“The body left the morgue yesterday?”
“The paperwork’s there, Doc.”
Larabee’s eyes met mine. “Thanks, Joe.”
Larabee cradled the receiver.
Together we hurried to Mrs. Flowers’s station.
“Did Joe leave a transfer form yesterday?”
Mrs. Flowers flipped through her in-box, pulled a paper, and handed it to Larabee.
“What the hell’s SD Conveyance?” Larabee spoke as he read.
“Never heard of it,” I said.
“Special Agent Williams signed for the body.”
“Not a funeral home?”
“No.” Larabee thrust the paper my way.
Behind us, Mrs. Flowers had gone very quiet. I knew she was listening.
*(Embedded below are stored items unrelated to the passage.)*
(** A run from [p] opens simulations from [p] on; behind [p] when it was resumed
    there; and none when there is no instruction at [p]. *)
Lemma emulates_opens p (m m' : model) :
  emulates disasm_one disasm cfg p m m' →
  opens (λ x, p ≤ x) m m' ∧
  (m_latest_rollback_address m = p → previous_address m = 0 → opens (λ x, p < x) m m') ∧
  (m_checkpoints m' = m_checkpoints m ∨ is_Some (s_address_map cfg !! (p - s_code_start cfg))).
Proof.
  induction 1 as [u p m|p n q m m1 m2 m' Hn Hb H Ha Hq _ (IH & _ & _)].
  { split_and!; [by apply opens_same|intros; by apply opens_same|by left]. }
  apply instruction_hook_split in H as (Hin & m0 & Hf & H). rename m0 into m0'.
  pose proof (λ Q, frame_opens Q _ _ Hf) as Hg. unfold frame in Hf. injection Hf as Eu _ _ _ Ep El _ _.
  apply speculate_instruction_opens in H as [H Hnull]; [|done|by rewrite Eu].
  apply mem_accesses_opens in Ha as [Ha _].
  assert (m_latest_rollback_address m1 = m_latest_rollback_address m) as El1 by (destruct H; congruence).
  assert (∀ Q : Z → Prop, (∀ x, p ≤ x ∧ (previous_address m = 0 → p < x) → Q x) →
    (∀ x, x = p ∧ x ≠ m_latest_rollback_address m → Q x) → (∀ x, q ≤ x → Q x) → opens Q m m') as Hall.
  { intros Q H1 H2 H3. eapply opens_trans; [apply Hg|].
    eapply opens_trans; [eapply opens_impl; [|exact H]|].
    { unfold previous_address in *. rewrite Ep. exact H1. }
    eapply opens_trans; [eapply opens_impl; [|exact Ha]|eapply opens_impl; [exact H3|exact IH]].
    unfold at_load. intros x (Hx & -> & Hne). apply H2. rewrite Hnull, El1 in * by done. done. }
  split_and!; [|intros Hl Hp|by right]; apply Hall; intros x; lia.
Qed.

Lemma mem_accesses_within (m m' : model) :
  speculation_ok m → mem_accesses disasm_one cfg m m' → within cfg m m'.
Proof.
  intros Hok H. revert Hok. induction H as [m|u m m' _ IH|st a n v m m1 m' H _ IH]; intros Hok.
  - by apply within_eq.
  - by apply IH.
  - apply (trace_mem_access_within disasm_one cfg) in H; [|done].
    eapply within_trans; [exact H|]. apply IH, H.
Qed.

Lemma emulates_within p (m m' : model) :
  speculation_ok m → emulates disasm_one disasm cfg p m m' → within cfg m m'.
Proof.
  intros Hok H. revert Hok. induction H as [u p m|p n q m m1 m2 m' _ _ H Ha _ _ IH]; intros Hok.
  - by apply within_eq.
  - apply (instruction_hook_within disasm_one disasm cfg) in H; [|done].
    apply mem_accesses_within in Ha; [|by apply H].
    eapply within_trans; [exact H|]. eapply within_trans; [exact Ha|]. apply IH, Ha.
Qed.
End facts.

(** ** The measure *)

Section measure.
Context {uc ctx : Type} `{!Uc uc ctx, !UcLaws uc ctx}.
Abbreviation model := (@model uc ctx).
Context (cfg : settings).

(** The instructions at or behind an address. *)
Definition instructions_from (a : Z) : nat :=
  size (filter (λ k, a - s_code_start cfg ≤ k) (dom (s_address_map cfg) : gset Z)).

(** The bound on the open simulations; a negative one opens none. *)
Definition max_open : nat := Z.to_nat (s_nesting cfg).

(** A simulation may be replaced by [max_open] ones that restart behind it. *)
Definition weight (a : Z) : nat := (S max_open ^ instructions_from a)%nat.
Definition open_weight (m : model) : nat := sum_list ((λ e, weight (restart e)) <$> m_checkpoints m).
(** No more rollbacks than this. *)
Definition rollback_bound : nat := (max_open * S max_open ^ size (s_address_map cfg))%nat.

Lemma instructions_from_total a : (instructions_from a ≤ size (s_address_map cfg))%nat.
Proof.
  unfold instructions_from. rewrite <- (size_dom (D := gset Z)). apply subseteq_size. set_solver.
Qed.

Lemma instructions_from_lt a b :
  is_Some (s_address_map cfg !! (a - s_code_start cfg)) → a < b →
  (instructions_from b < instructions_from a)%nat.
Proof.
  intros Ha%elem_of_dom Hab. unfold instructions_from. apply subset_size. split.
  - intros k. rewrite !elem_of_filter. intros [H1 H2]. split; [lia|done].
  - intros H. specialize (H (a - s_code_start cfg)). rewrite !elem_of_filter in H.
    destruct H as [H _]; [split; [lia|done]|lia].
Qed.

Lemma weight_lt a b :
  is_Some (s_address_map cfg !! (a - s_code_start cfg)) → a < b →
  (S max_open * weight b ≤ weight a)%nat.
Proof.
  intros Ha Hab. unfold weight. rewrite <- Nat.pow_succ_r'. apply Nat.pow_le_mono_r; [lia|].
  pose proof (instructions_from_lt a b Ha Hab). lia.
Qed.

Lemma weight_antitone a b : a ≤ b → (weight b ≤ weight a)%nat.
Proof.
  intros Hab. unfold weight. apply Nat.pow_le_mono_r; [lia|]. unfold instructions_from. apply subseteq_size.
  intros k. rewrite !elem_of_filter. intros [H1 H2]. split; [lia|done].
Qed.

Lemma weight_pos a : (1 ≤ weight a)%nat.
Proof. unfold weight. apply Nat.neq_0_lt_0, Nat.pow_nonzero. lia. Qed.

Lemma sum_list_bound {A} (f : A → nat) c l :
  (∀ x, x ∈ l → (f x ≤ c)%nat) → (sum_list (f <$> l) ≤ length l * c)%nat.
Proof.
  induction l as [|x l IH]; intros H; cbn; [lia|].
  pose proof (H x ltac:(by left)). specialize (IH ltac:(intros; apply H; by right)). lia.
Qed.

Lemma open_weight_bound (m : model) :
  (length (m_checkpoints m) ≤ max_open)%nat → (open_weight m ≤ rollback_bound)%nat.
Proof.
  intros H. unfold open_weight, rollback_bound. etrans; [apply (sum_list_bound _ (S max_open ^ size (s_address_map cfg)))|].
  - intros e _. apply Nat.pow_le_mono_r; [lia|]. apply instructions_from_total.
  - by apply Nat.mul_le_mono_r.
Qed.
End measure.

(** ** The loop *)

Section ends.
Context {uc ctx : Type} `{!Uc uc ctx, !UcLaws uc ctx}.
Abbreviation model := (@model uc ctx).
Context (disasm_one : list Z → Z → option cs_insn) (disasm : list Z → Z → list cs_insn).
Context (cfg : settings).
Context (emu_start : Z → model → model * bool) (xxh32 : string → Z).

(** The stacks of the model and of its tracker agree, within the bound. *)
Definition balanced (m : model) : Prop :=
  speculation_ok m ∧ (length (m_checkpoints m) ≤ max_open cfg)%nat ∧
  ∀ d, taint_depth m = Some d → d = length (m_checkpoints m).

(** No simulation is open. *)
Definition quiet (m : model) : Prop :=
  m_in_speculation m = false ∧ m_checkpoints m = [] ∧ m_store_logs m = [].

Lemma balanced_quiet (m : model) : balanced m → m_in_speculation m = false → quiet m.
Proof.
  intros ([H1 H2] & _ & _) Hin. rewrite Hin in H1. symmetry in H1.
  apply negb_false_iff, bool_decide_eq_true in H1. split_and!; [done|done|].
  rewrite H1 in H2. by destruct (m_store_logs m).
Qed.

(** A rollback of a balanced model succeeds. *)
Lemma rollback_balanced (m : model) :
  balanced m → m_in_speculation m = true →
  ∃ e cps m1, m_checkpoints m = e :: cps ∧ rollback m = Ok (m1, restart e) ∧ balanced m1 ∧
    m_checkpoints m1 = cps ∧ m_latest_rollback_address m1 = restart e ∧ previous_address m1 = 0.
Proof.
  intros ([H1 H2] & Hd & Ht) Hin. rewrite Hin in H1.
  destruct (m_checkpoints m) as [|[[[st next] flags] w] cps] eqn:Ec; [done|].
  destruct (m_store_logs m) as [|log logs] eqn:El; [done|].
  assert (is_Some (m_taint m) → ∃ t d cs, m_taint m = Some t ∧ t_checkpoints t = d :: cs ∧ length cs = length cps) as Htaint.
  { intros [t Et]. specialize (Ht (length (t_checkpoints t))). unfold taint_depth in Ht. rewrite Et in Ht.
    specialize (Ht eq_refl). destruct (t_checkpoints t) as [|d cs] eqn:Ecs; [done|].
    cbn in Ht. injection Ht as Ht. by exists t, d, cs. }
  unfold rollback. rewrite Ec, El. unfold on_taint. cbn.
  assert (∀ m1 : model, m_checkpoints m1 = cps → m_store_logs m1 = logs →
    m_in_speculation m1 = (match cps with [] => false | _ => m_in_speculation m end) →
    (∀ d, taint_depth m1 = Some d → d = length cps) → balanced m1) as Hbal.
  { intros m1 E1 E2 E3 E4. unfold balanced, speculation_ok. rewrite E1, E2, E3, Hin.
    cbn [length] in *. split_and!; [by destruct cps|congruence|lia|done]. }
  destruct (m_taint m) as [t|] eqn:Et.
  - destruct Htaint as (t' & [[fd rd] md] & cs & [= <-] & Ecs & Hlen); [done|].
    unfold taint_rollback. rewrite Ecs. cbn. eexists _, _, _. split; [done|]. split; [done|].
    split_and!; [|done..]. apply Hbal; [done..|]. unfold taint_depth. cbn. by intros d [= <-].
  - cbn. eexists _, _, _. split; [done|]. split; [done|]. split_and!; [|done..].
    apply Hbal; [done..|]. unfold taint_depth. cbn. by rewrite Et.
Qed.

Lemma balanced_after p Q (m m' : model) :
  balanced m → emulates disasm_one disasm cfg p m m' → opens Q m m' → balanced m'.
Proof.
  intros (Hok & Hd & Ht) He (_ & pushed & Ec & _ & Etaint).
  apply emulates_within in He as [Hok' Hd']; [|done]. split_and!; [done| |].
  - unfold max_open in *. lia.
  - intros d Hdep. rewrite Etaint in Hdep. destruct (taint_depth m) as [d0|]; [|done].
    injection Hdep as <-. rewrite Ec, length_app. by rewrite (Ht d0).
Qed.

Hypothesis emu_runs : ∀ begin m, emulates disasm_one disasm cfg begin m (emu_start begin m).1.

(** One turn of the loop makes the measure smaller. *)
Lemma rollback_turn (m : model) :
  balanced m → m_in_speculation m = true →
  ∃ m1 next, rollback m = Ok (m1, next) ∧ balanced (emu_start next m1).1 ∧
    (open_weight cfg (emu_start next m1).1 < open_weight cfg m)%nat.
Proof.
  intros Hb Hin. destruct (rollback_balanced m Hb Hin) as (e & cps & m1 & Ec & Hr & Hb1 & Ec1 & Hl & Hp).
  exists m1, (restart e). split; [done|]. set (m2 := (emu_start (restart e) m1).1).
  pose proof (emu_runs (restart e) m1) as He. fold m2 in He.
  destruct (emulates_opens disasm_one disasm cfg _ _ _ He) as (Hg & Hg' & Hin1).
  specialize (Hg' Hl Hp). pose proof (balanced_after _ _ _ _ Hb1 He Hg') as Hb2. split; [done|].
  destruct Hg' as (_ & pushed & Ec2 & Hq & _). unfold open_weight. rewrite Ec2, Ec1, Ec.
  rewrite fmap_app, sum_list_with_app. cbn. pose proof (weight_pos cfg (restart e)).
  enough (sum_list ((λ e, weight cfg (restart e)) <$> pushed) < weight cfg (restart e))%nat by lia.
  destruct pushed as [|e1 pushed]; [cbn; lia|].
  destruct Hin1 as [Hin1|Hin1].
  { rewrite Ec2 in Hin1. apply (f_equal length) in Hin1. rewrite length_app in Hin1. cbn in Hin1. lia. }
  assert (Hle : (length (e1 :: pushed) ≤ max_open cfg)%nat).
  { destruct Hb2 as (_ & Hd & _). rewrite Ec2, length_app in Hd. lia. }
  pose proof (sum_list_bound (λ e, weight cfg (restart e)) (weight cfg (restart e + 1)) (e1 :: pushed)) as Hsum.
  assert (S (max_open cfg) * weight cfg (restart e + 1) ≤ weight cfg (restart e))%nat by (apply weight_lt; [done|lia]).
  pose proof (weight_pos cfg (restart e + 1)).
  assert (length (e1 :: pushed) * weight cfg (restart e + 1) ≤ max_open cfg * weight cfg (restart e + 1))%nat
    by (by apply Nat.mul_le_mono_r).
  assert (sum_list ((λ e, weight cfg (restart e)) <$> e1 :: pushed) ≤ length (e1 :: pushed) * weight cfg (restart e + 1))%nat; [|lia].
  apply Hsum. intros x Hx. rewrite Forall_forall in Hq. specialize (Hq x Hx). cbn in Hq.
  apply weight_antitone. lia.
Qed.

Lemma rollback_all_ends (m : model) fuel :
  balanced m → (open_weight cfg m ≤ fuel)%nat →
  ∃ m', rollback_all emu_start fuel m = Ok m' ∧ quiet m'.
Proof.
  revert m. induction fuel as [|fuel IH]; intros m Hb Hf; cbn [rollback_all];
    destruct (m_in_speculation m) eqn:Hin; cbn [negb].
  - destruct (rollback_turn m Hb Hin) as (m1 & next & _ & _ & Hlt). lia.
  - exists m. split; [done|by apply balanced_quiet].
  - destruct (rollback_turn m Hb Hin) as (m1 & next & -> & Hb2 & Hlt). cbn [mbind result_bind].
    apply IH; [done|lia].
  - exists m. split; [done|by apply balanced_quiet].
Qed.
End ends.

(** ** The theorem *)

Section execute.
Context {uc ctx : Type} `{!Uc uc ctx, !UcLaws uc ctx}.
Abbreviation model := (@model uc ctx).
Context (disasm_one : list Z → Z → option cs_insn) (disasm : list Z → Z → list cs_insn).
Context (cfg : settings).

(** A model that was reset and whose logs are empty. *)
Lemma reset_balanced (m : model) : m_store_logs m = [] → balanced cfg (reset_model cfg m).
Proof.
  intros H. unfold balanced, speculation_ok, reset_model, reset_trace, taint_depth.
  destruct (s_execution cfg), (s_tainting_enabled cfg), (s_observation cfg); cbn; rewrite ?H;
    (split_and!; [done|done|lia|by intros d [= <-] || done]).
Qed.

Lemma load_input_logs input (m m' : model) :
  _load_input cfg input m = Ok m' → m_store_logs m' = m_store_logs m.
Proof. unfold _load_input. intros H. by apply bind_Ok in H as (u & _ & [= <-]). Qed.
Example brief : get_brief (λ a b, str (a / b)) (mkStat 2 20 4 2 1 0 1 7 0 0)
  = Ok "EfCl:2, AlCl:3, In:10, Cov:7, Prim:1, PErr:0, Viol:1, ".
Proof. by vm_compute. Qed.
“This is outrageous. The medical examiner must operate independently. I can’t have government agents waltzing into my morgue and confiscating remains.”
Sudden synapse.
“You said the government is interested in ricin as a potential bioweapon.”
“So?”
“Ted Raines works for the CDC.”
“The guy who went missing last week?”
I nodded.
Catching my implication, Larabee began pacing.
Mrs. Flowers watched, eyes shifting like a spectator’s at a tennis match.
“Sonofabitch.” Larabee’s face had gone crimson.
“Don’t have a heart attack,” I said.
“How do I ID a body without the body? Or the X-rays?”
“Maybe the feds don’t want this body identified.”
We were gnawing on that when my brain cells fired up another offering.
“I cut bone plugs from the John Doe in case we decided to do DNA testing.”
Larabee and I raced to the stinky room.
I checked the counter. The cabinets. The small refrigerator used for storage of specimens.
The large autopsy suite.
My office.
The shelves in the cooler.
The microscopy lab.
The bone plugs were gone.
I’D JUST RETURNED TO MY OFFICE WHEN THE PHONE RANG.
“I asked him to wait, but he wouldn’t listen.” Mrs. Flowers was peeved. “He never does.”
Heavy footsteps alerted me to the source of her irritation.
“It’s all right,” I said.
I was replacing the receiver when Slidell appeared in my doorway. Today’s jacket was tan polyester. The tie was black, the shirt orange.
Without invitation, Slidell entered and dropped into a chair.
“Please come in,” I said.
“What’s eating you?” Two scuffed loafers shot my way. The carroty socks matched the carroty shirt. Nice.
“Mrs. Flowers prefers to announce visitors,” I said.
“She’ll get over it.”
“She sees it as part of her job.”
“I’ve got places to be.”
First the missing body. Now Slidell.